Real-World Applications

  • High-Frequency Trading: Minute-level signal generation with 84.8% accuracy
  • Algorithmic Trading: Daily position signals for systematic strategies
  • Cross-Market Trading: Validated on both US stocks and Chinese A-shares
  • Portfolio Optimization: Multi-timeframe analysis for risk management

What I Learned

Building ATLAS taught me far more than just implementing a neural network:

  1. Cross-Domain Innovation: The best solutions often come from unexpected places. Applying medical AI techniques to finance required deep understanding of both domains.

  2. Parameter Efficiency Matters: In production systems, a model that's 18× smaller with minimal accuracy trade-off is often more valuable than a marginally better but resource-heavy model.

  3. Automation is Engineering: The auto-tuning system represents hundreds of hours of research into what makes financial models work—codified into algorithmic rules that anyone can use.

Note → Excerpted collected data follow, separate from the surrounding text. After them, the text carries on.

(* ===== verification/Json.v ===== *)
(** * Json: a concrete [JSON.parse] and the text the provider sends

    [conductFinalReview] hands the trimmed response text to [JSON.parse]
    (geminiService.ts, line 60), a platform function that [Gemini] keeps
    abstract as the class [JsonParse].  This file gives it a concrete
    instance, [json_parse], that follows the JSON grammar of ECMA-404 on
    UTF-8 bytes, and a printer [print_json] in the manner of
    [JSON.stringify] for the provider's side, with the round trip that
    relates them.

    The parser is fuel-driven (each call consumes at least one byte, so
    the length of the input plus one is enough fuel, and [json_parse]
    gives exactly that).  Its bounds, which follow from the [json] type
    of [Gemini]: numbers are integers (a fraction or an exponent is
    refused), and a [\u] escape of a lone surrogate, which UTF-8 cannot
    hold, is refused. *)

From S2P Require Import Prelude Gemini.
From Stdlib Require Import ZArith DecimalN.

(** ** Characters *)

Definition bs_char : Ascii.ascii := "092"%char.

Definition is_digit (c : Ascii.ascii) : bool := bool_decide (48 <= code c <= 57)%N.

(** White space between JSON tokens: TAB, LF, CR, SPACE. *)
Definition json_ws (c : Ascii.ascii) : bool := bool_decide (code c ∈ [9; 10; 13; 32]%N).

Fixpoint skip_ws (s : string) : string :=
  match s with
  | String c s' => if json_ws c then skip_ws s' else s
  | EmptyString => EmptyString
  end.

(** Lower-case hexadecimal digits, as [JSON.stringify] writes them. *)
Definition hex_digit (n : N) : Ascii.ascii :=
  Ascii.ascii_of_N (if (n <? 10)%N then 48 + n else 87 + n)%N.

Definition hex_value (c : Ascii.ascii) : option N :=
  let n := code c in
  if bool_decide (48 <= n <= 57)%N then Some (n - 48)%N
  else if bool_decide (97 <= n <= 102)%N then Some (n - 87)%N
  else if bool_decide (65 <= n <= 70)%N then Some (n - 55)%N
  else None.

(** ** The printer *)

(** [JSON.stringify]'s escapes: the quote, the backslash, the short forms
    of five control characters and [\u00XX] for the others; every other
    byte is written as it is. *)
Definition escape_char (c : Ascii.ascii) : string :=
  let n := code c in
  if bool_decide (n = 34%N) then String bs_char dq
  else if bool_decide (n = 92%N) then String bs_char (String bs_char EmptyString)
  else if bool_decide (n = 8%N) then String bs_char "b"
  else if bool_decide (n = 9%N) then String bs_char "t"
  else if bool_decide (n = 10%N) then String bs_char "n"
  else if bool_decide (n = 12%N) then String bs_char "f"
  else if bool_decide (n = 13%N) then String bs_char "r"
  else if bool_decide (n < 32)%N then
    String bs_char ("u00" +:+ String (hex_digit (n / 16)) (String (hex_digit (n mod 16)) EmptyString))
  else String c EmptyString.

Fixpoint escape (s : string) : string :=
  match s with
  | EmptyString => EmptyString
  | String c s' => escape_char c +:+ escape s'
  end.

Definition quote_string (s : string) : string := dq +:+ escape s +:+ dq.

Definition show_N (n : N) : string := NilEmpty.string_of_uint (N.to_uint n).

Definition print_number (z : Z) : string :=
  if (z <? 0)%Z then "-" +:+ show_N (Z.to_N (- z)) else show_N (Z.to_N z).

(** The elements of an array after its ['['], and the members of an
    object after its ['{'], with the separators and the closing bracket. *)
Fixpoint print_items (pr : json -> string) (vs : list json) (first : bool) : string :=
  match vs with
  | [] => "]"
  | w :: ws => (if first then "" else ",") +:+ pr w +:+ print_items pr ws false
  end.

Fixpoint print_members (pr : json -> string) (fs : list (string * json)) (first : bool) : string :=
  match fs with
  | [] => "}"
  | (k, w) :: ws =>
      (if first then "" else ",") +:+ quote_string k +:+ ":" +:+ pr w +:+ print_members pr ws false
  end.

Fixpoint print_json (v : json) : string :=
  match v with
  | JNull => "null"
  | JBool true => "true"
  | JBool false => "false"
  | JNumber z => print_number z
  | JString s => quote_string s
  | JArray vs => "[" +:+ print_items print_json vs true
  | JObject fs => "{" +:+ print_members print_json fs true
  end.

(** ** The parser *)

(** A code point as UTF-8 bytes. *)
Definition utf8 (cp : N) : string :=
  let b (n : N) := Ascii.ascii_of_N n in
  if (cp <? 128)%N then String (b cp) EmptyString
  else if (cp <? 2048)%N then
    String (b (192 + cp / 64)%N) (String (b (128 + cp mod 64)%N) EmptyString)
  else if (cp <? 65536)%N then
    String (b (224 + cp / 4096)%N) (String (b (128 + (cp / 64) mod 64)%N)
      (String (b (128 + cp mod 64)%N) EmptyString))
  else
    String (b (240 + cp / 262144)%N) (String (b (128 + (cp / 4096) mod 64)%N)
      (String (b (128 + (cp / 64) mod 64)%N) (String (b (128 + cp mod 64)%N) EmptyString))).

Definition read_hex4 (s : string) : option (N * string) :=
  match s with
  | String a (String b (String c (String d r))) =>
      match hex_value a, hex_value b, hex_value c, hex_value d with
      | Some x, Some y, Some z, Some w => Some (((x * 16 + y) * 16 + z) * 16 + w, r)%N
      | _, _, _, _ => None
      end
  | _ => None
  end.

(** The character of a one-letter escape. *)
Definition unescape (e : Ascii.ascii) : option Ascii.ascii :=
  let n := code e in
  if bool_decide (n = 34%N) then Some e
  else if bool_decide (n = 92%N) then Some e
  else if bool_decide (n = 47%N) then Some e
  else if bool_decide (n = 98%N) then Some (Ascii.ascii_of_N 8)
  else if bool_decide (n = 102%N) then Some (Ascii.ascii_of_N 12)
  else if bool_decide (n = 110%N) then Some (Ascii.ascii_of_N 10)
  else if bool_decide (n = 114%N) then Some (Ascii.ascii_of_N 13)
  else if bool_decide (n = 116%N) then Some (Ascii.ascii_of_N 9)
  else None.

Definition prepend (t : string) (o : option (string * string)) : option (string * string) :=
  match o with
  | Some (u, r) => Some (t +:+ u, r)
  | None => None
  end.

  4. Validation is Critical: Walk-forward validation revealed the importance of realistic testing. Traditional holdout methods can be misleading for time series data.

Technical Stack

  • Deep Learning: PyTorch with custom CNN architectures
  • Data Processing: Pandas, NumPy, SciPy for financial data
  • Technical Analysis: 14 indicators including RSI, MACD, Bollinger Bands, Kalman filters
  • Visualization: Plotly Dash for real-time multi-stock dashboard
  • Deployment: Cross-platform optimization for production readiness

Dataset

The system trained on 4+ years of historical data covering 200+ US stocks across technology, finance, healthcare, and other sectors. I published the preprocessed dataset on Kaggle to help other researchers: US Stock Collect Data.

Looking Back

This project represents the culmination of my interests in AI and quantitative finance. More importantly, it demonstrates that high school students can tackle sophisticated problems at the intersection of multiple domains—combining medical AI research, financial market theory, and production-grade software engineering.

The success of ATLAS validates an important principle: when you encode domain expertise into algorithms and automate the tedious parts, you democratize access to sophisticated techniques. That's the kind of engineering I want to pursue in my career.